> Work order
From the listing below, set down exactly the lines between the one holding "(** One key" and the one holding "apply Forall_forall. intros", inclusive. No other line is wanted.
______
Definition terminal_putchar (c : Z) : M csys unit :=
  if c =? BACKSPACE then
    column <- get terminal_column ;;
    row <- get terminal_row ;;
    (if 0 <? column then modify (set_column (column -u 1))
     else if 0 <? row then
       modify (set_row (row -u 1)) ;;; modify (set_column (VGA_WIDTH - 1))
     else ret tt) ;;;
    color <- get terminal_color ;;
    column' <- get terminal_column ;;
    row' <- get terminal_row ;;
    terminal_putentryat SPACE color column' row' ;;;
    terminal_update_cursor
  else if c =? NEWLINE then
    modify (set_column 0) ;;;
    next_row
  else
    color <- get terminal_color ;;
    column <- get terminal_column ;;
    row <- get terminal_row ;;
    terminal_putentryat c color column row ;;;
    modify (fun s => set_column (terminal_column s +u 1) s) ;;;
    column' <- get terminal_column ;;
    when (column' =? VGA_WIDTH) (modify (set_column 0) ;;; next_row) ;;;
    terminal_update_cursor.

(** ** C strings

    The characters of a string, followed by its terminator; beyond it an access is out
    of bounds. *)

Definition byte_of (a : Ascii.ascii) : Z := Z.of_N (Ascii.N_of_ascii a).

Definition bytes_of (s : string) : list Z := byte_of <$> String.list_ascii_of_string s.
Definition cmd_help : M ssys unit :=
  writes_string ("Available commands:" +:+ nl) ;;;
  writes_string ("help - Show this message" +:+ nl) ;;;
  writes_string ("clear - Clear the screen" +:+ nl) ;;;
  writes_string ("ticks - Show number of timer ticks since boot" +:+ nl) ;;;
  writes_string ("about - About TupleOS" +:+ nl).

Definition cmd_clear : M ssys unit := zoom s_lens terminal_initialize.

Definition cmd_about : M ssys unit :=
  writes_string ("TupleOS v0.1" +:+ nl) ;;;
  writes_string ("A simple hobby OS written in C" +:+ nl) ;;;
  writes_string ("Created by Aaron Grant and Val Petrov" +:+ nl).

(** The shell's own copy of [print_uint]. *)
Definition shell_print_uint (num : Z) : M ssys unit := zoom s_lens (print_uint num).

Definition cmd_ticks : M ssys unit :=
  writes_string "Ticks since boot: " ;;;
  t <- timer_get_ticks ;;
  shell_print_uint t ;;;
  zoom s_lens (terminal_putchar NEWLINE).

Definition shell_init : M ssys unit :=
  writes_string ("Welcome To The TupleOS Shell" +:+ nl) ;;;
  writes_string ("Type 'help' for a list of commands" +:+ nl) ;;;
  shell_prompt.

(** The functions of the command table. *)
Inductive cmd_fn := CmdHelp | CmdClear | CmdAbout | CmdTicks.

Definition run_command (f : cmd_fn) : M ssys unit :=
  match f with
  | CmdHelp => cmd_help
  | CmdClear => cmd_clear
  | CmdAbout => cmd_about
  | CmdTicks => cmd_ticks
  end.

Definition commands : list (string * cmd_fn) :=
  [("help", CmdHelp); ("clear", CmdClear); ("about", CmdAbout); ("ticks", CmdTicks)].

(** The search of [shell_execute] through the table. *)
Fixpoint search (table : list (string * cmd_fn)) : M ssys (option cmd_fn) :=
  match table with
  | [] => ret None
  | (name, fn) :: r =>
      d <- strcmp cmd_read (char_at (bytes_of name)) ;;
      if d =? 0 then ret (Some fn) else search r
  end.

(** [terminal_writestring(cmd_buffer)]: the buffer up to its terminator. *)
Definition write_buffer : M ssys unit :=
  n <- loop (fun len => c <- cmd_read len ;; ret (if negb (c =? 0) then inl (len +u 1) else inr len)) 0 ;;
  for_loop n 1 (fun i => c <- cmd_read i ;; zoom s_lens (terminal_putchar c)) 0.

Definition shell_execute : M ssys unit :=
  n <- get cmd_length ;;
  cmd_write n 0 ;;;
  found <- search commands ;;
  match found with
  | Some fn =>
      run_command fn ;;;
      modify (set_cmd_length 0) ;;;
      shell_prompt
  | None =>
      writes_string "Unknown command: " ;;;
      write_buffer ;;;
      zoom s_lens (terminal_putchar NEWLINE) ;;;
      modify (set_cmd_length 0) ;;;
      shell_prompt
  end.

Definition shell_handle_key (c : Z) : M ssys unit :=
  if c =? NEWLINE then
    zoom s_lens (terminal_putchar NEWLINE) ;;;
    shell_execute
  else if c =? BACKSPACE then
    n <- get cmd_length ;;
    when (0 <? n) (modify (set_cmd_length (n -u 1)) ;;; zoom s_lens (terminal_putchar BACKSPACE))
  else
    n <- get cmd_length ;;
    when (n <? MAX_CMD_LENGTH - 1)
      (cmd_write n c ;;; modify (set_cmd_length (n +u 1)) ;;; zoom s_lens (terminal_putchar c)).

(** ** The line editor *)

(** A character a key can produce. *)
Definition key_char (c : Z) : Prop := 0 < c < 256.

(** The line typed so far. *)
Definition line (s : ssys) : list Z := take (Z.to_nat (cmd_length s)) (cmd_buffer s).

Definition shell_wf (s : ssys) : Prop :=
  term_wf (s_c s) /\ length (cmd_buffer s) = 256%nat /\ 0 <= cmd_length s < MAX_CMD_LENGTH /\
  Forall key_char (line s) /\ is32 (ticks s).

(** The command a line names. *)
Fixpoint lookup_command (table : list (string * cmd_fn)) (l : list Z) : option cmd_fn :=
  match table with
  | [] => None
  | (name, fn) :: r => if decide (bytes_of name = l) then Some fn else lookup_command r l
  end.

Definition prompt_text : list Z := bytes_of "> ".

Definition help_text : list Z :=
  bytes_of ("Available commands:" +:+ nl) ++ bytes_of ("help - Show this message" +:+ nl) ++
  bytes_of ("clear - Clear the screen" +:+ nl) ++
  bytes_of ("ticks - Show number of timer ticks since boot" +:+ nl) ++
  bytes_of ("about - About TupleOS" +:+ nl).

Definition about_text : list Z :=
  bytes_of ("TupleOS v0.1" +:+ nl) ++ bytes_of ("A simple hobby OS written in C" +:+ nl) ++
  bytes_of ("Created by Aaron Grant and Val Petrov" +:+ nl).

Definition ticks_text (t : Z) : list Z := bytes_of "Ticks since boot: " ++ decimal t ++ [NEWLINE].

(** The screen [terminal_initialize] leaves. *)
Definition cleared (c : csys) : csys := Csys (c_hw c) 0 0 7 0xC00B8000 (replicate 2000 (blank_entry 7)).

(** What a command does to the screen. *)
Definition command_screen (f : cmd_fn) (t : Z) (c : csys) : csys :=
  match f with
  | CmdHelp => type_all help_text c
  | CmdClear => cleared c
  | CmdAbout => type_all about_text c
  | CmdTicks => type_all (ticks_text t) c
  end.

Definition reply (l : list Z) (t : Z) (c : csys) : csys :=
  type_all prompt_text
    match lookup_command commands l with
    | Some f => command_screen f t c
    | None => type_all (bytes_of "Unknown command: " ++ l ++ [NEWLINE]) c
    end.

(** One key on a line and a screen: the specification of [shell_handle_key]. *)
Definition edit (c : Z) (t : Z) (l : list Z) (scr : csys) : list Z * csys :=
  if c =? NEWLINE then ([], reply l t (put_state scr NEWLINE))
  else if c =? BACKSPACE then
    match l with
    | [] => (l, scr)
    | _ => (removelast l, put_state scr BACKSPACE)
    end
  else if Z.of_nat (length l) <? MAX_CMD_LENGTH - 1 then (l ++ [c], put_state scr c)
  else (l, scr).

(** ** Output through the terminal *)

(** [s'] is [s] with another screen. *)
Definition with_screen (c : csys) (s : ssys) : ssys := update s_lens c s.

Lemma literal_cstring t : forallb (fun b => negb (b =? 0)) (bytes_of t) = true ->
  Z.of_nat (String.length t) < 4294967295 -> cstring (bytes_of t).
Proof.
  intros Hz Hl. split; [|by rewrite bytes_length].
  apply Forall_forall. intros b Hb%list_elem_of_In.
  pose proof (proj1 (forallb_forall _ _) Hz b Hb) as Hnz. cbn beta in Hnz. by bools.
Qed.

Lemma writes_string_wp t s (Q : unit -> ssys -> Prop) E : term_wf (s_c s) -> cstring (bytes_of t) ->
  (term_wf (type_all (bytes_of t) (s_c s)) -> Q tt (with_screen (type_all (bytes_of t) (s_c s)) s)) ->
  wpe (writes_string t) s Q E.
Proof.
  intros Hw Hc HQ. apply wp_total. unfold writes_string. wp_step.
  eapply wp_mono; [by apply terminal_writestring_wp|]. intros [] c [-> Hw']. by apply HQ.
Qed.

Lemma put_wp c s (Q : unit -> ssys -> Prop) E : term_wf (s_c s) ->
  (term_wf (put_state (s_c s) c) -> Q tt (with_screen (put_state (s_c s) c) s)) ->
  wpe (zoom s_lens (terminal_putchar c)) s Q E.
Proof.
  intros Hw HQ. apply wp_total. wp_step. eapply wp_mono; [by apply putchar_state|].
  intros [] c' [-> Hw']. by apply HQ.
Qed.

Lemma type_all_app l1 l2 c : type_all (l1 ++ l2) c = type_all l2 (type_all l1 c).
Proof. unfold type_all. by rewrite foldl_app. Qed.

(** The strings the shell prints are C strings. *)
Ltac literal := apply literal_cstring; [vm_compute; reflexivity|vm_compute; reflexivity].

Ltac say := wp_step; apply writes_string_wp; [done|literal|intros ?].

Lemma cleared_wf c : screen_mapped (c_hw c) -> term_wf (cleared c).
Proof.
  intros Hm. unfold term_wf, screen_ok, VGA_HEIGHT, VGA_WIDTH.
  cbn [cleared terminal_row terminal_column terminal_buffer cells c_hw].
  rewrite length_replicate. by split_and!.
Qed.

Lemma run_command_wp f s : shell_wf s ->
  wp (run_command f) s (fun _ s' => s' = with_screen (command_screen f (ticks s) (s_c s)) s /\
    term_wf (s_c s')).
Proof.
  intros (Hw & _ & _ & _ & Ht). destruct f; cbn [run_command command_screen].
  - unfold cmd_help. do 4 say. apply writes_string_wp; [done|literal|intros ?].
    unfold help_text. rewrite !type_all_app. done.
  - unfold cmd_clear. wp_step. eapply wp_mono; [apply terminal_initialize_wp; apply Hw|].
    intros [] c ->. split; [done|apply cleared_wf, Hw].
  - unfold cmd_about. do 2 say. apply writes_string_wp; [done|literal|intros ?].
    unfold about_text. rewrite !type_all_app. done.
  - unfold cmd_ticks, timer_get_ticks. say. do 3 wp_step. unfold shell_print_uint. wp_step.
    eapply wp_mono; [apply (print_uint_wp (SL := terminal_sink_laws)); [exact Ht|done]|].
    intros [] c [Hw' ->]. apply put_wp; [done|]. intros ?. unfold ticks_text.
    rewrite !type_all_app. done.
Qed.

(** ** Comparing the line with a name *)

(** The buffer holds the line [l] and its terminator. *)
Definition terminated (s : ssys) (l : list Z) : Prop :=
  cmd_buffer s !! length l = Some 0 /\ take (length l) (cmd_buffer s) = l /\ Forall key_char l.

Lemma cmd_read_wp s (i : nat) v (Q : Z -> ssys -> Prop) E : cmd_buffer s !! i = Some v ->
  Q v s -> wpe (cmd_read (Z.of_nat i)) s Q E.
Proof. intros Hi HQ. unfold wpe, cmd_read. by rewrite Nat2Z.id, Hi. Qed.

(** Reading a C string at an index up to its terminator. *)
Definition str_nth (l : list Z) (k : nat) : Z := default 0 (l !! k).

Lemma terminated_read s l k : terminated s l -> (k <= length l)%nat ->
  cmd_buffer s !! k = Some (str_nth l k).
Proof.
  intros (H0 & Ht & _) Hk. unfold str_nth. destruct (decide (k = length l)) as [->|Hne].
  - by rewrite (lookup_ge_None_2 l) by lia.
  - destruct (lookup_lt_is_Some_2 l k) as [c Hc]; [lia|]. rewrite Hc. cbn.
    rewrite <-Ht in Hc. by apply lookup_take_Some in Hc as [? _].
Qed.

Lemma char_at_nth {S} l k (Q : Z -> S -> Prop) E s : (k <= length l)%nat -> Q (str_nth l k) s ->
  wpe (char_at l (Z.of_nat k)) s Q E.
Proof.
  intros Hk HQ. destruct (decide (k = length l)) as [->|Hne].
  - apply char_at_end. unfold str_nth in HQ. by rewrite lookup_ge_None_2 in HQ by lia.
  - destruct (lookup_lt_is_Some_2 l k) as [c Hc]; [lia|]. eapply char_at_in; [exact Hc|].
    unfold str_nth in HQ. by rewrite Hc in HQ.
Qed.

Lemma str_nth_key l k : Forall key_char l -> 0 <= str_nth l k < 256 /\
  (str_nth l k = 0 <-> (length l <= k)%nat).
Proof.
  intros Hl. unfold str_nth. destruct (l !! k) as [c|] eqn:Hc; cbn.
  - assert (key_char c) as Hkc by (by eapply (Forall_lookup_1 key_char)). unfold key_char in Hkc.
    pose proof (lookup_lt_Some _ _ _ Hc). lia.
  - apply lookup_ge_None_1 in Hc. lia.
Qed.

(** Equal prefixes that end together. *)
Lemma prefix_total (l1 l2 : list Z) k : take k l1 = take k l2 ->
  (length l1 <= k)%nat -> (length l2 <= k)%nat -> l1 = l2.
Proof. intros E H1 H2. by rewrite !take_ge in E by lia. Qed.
______
> Solution below
(** One key on a line and a screen: the specification of [shell_handle_key]. *)
Definition edit (c : Z) (t : Z) (l : list Z) (scr : csys) : list Z * csys :=
  if c =? NEWLINE then ([], reply l t (put_state scr NEWLINE))
  else if c =? BACKSPACE then
    match l with
    | [] => (l, scr)
    | _ => (removelast l, put_state scr BACKSPACE)
    end
  else if Z.of_nat (length l) <? MAX_CMD_LENGTH - 1 then (l ++ [c], put_state scr c)
  else (l, scr).

(** ** Output through the terminal *)

(** [s'] is [s] with another screen. *)
Definition with_screen (c : csys) (s : ssys) : ssys := update s_lens c s.

Lemma literal_cstring t : forallb (fun b => negb (b =? 0)) (bytes_of t) = true ->
  Z.of_nat (String.length t) < 4294967295 -> cstring (bytes_of t).
Proof.
  intros Hz Hl. split; [|by rewrite bytes_length].
  apply Forall_forall. intros b Hb%list_elem_of_In.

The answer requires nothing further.